= INSTRUCTIONS FOR THE TASK =
For the word "object", determine how many lines of the entries below contain it, and give only that number.

(Saved data entries)
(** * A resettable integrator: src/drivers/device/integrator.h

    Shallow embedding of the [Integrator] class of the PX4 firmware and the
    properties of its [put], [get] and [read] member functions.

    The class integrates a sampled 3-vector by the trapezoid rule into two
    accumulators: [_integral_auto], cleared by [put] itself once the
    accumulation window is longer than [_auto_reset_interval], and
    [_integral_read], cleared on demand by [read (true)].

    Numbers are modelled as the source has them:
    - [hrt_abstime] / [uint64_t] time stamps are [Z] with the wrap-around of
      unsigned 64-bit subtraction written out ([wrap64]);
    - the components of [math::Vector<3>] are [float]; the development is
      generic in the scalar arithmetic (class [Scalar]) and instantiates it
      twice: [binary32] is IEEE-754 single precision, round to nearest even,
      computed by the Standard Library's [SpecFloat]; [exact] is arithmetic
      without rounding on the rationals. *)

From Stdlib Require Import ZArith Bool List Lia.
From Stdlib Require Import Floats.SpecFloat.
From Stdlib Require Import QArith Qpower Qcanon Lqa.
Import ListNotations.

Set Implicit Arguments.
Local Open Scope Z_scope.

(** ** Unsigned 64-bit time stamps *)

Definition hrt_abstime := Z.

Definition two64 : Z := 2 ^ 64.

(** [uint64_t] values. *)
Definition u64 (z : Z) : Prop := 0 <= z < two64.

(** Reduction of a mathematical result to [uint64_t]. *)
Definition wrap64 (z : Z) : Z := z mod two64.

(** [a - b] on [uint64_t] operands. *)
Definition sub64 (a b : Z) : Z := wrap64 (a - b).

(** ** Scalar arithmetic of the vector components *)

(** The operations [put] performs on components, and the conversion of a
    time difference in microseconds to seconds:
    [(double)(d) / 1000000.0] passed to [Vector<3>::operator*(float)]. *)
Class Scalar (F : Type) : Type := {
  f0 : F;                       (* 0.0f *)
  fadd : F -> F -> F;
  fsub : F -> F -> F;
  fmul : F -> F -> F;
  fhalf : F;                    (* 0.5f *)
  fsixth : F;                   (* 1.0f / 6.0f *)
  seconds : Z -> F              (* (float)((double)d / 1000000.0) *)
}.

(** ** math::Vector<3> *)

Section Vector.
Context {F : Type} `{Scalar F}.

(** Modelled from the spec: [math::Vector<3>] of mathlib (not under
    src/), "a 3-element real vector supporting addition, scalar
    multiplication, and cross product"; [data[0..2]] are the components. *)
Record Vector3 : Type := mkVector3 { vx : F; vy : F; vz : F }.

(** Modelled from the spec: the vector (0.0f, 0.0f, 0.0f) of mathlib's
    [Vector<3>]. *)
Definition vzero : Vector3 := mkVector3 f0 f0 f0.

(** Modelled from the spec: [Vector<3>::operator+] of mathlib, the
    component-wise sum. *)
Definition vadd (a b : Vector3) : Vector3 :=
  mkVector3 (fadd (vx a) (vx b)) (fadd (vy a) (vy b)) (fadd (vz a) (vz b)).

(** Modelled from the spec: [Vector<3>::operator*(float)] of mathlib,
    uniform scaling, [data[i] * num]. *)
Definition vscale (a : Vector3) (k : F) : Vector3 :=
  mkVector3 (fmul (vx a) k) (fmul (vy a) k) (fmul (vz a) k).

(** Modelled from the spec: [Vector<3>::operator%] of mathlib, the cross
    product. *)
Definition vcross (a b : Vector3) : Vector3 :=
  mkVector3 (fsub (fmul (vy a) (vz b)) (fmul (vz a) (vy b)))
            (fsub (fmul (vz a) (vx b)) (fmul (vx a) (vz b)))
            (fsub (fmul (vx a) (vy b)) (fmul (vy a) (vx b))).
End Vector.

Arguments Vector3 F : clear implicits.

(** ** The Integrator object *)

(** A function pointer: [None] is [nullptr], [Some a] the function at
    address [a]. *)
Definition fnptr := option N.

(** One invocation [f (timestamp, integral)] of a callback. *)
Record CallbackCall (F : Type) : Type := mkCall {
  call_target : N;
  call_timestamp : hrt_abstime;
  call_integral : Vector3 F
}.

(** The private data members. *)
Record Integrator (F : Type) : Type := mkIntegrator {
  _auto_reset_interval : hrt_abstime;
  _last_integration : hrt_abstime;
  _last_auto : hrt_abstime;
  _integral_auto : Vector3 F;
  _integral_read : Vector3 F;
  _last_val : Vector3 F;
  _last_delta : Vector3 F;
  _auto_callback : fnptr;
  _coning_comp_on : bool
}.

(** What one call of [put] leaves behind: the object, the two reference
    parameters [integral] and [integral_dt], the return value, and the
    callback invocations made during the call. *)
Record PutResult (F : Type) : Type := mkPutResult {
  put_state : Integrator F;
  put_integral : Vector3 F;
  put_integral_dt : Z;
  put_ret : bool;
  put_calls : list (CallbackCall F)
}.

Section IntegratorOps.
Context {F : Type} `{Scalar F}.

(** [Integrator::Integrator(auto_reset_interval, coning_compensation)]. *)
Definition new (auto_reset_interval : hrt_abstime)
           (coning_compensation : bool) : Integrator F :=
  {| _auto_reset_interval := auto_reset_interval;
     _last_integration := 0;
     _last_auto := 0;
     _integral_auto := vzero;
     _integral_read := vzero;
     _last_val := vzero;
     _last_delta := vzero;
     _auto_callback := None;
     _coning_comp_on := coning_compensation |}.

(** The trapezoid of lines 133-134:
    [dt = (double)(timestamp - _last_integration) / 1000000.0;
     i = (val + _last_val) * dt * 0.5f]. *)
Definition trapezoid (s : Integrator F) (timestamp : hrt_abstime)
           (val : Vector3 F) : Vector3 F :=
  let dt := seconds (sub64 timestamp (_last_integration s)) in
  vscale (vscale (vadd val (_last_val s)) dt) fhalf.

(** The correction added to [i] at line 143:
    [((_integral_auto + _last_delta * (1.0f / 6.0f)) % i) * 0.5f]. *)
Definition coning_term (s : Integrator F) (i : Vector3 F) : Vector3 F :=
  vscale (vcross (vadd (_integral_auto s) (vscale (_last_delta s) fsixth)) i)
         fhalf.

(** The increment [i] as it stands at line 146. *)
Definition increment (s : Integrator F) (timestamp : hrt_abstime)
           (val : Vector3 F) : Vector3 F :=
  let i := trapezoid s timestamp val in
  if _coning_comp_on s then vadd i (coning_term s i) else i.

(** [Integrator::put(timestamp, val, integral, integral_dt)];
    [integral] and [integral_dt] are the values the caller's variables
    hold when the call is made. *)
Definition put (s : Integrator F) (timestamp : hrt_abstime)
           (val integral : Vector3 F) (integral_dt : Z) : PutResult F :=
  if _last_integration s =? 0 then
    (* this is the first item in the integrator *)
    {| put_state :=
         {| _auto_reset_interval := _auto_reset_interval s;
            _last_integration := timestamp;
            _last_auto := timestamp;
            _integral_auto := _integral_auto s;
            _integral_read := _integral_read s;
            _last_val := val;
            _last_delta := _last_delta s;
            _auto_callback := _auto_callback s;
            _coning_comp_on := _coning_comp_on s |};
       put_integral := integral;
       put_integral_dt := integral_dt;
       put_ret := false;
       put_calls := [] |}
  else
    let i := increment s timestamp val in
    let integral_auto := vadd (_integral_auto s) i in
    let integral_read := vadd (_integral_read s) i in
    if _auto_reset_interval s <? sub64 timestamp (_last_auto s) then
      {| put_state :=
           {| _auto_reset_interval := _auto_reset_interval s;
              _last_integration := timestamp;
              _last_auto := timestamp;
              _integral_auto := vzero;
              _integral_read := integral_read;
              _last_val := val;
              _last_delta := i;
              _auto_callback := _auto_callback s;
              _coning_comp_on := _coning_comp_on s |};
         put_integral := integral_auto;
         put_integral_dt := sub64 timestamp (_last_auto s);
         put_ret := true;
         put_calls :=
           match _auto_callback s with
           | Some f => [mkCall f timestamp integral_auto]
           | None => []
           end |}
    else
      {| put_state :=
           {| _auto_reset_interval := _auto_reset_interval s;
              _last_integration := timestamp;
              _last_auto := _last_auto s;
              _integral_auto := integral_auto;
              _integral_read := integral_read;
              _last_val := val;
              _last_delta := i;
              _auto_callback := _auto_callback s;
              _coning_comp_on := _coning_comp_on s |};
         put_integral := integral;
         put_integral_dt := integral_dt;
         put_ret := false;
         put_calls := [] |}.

= SOLUTION TO THE PROBLEM =
2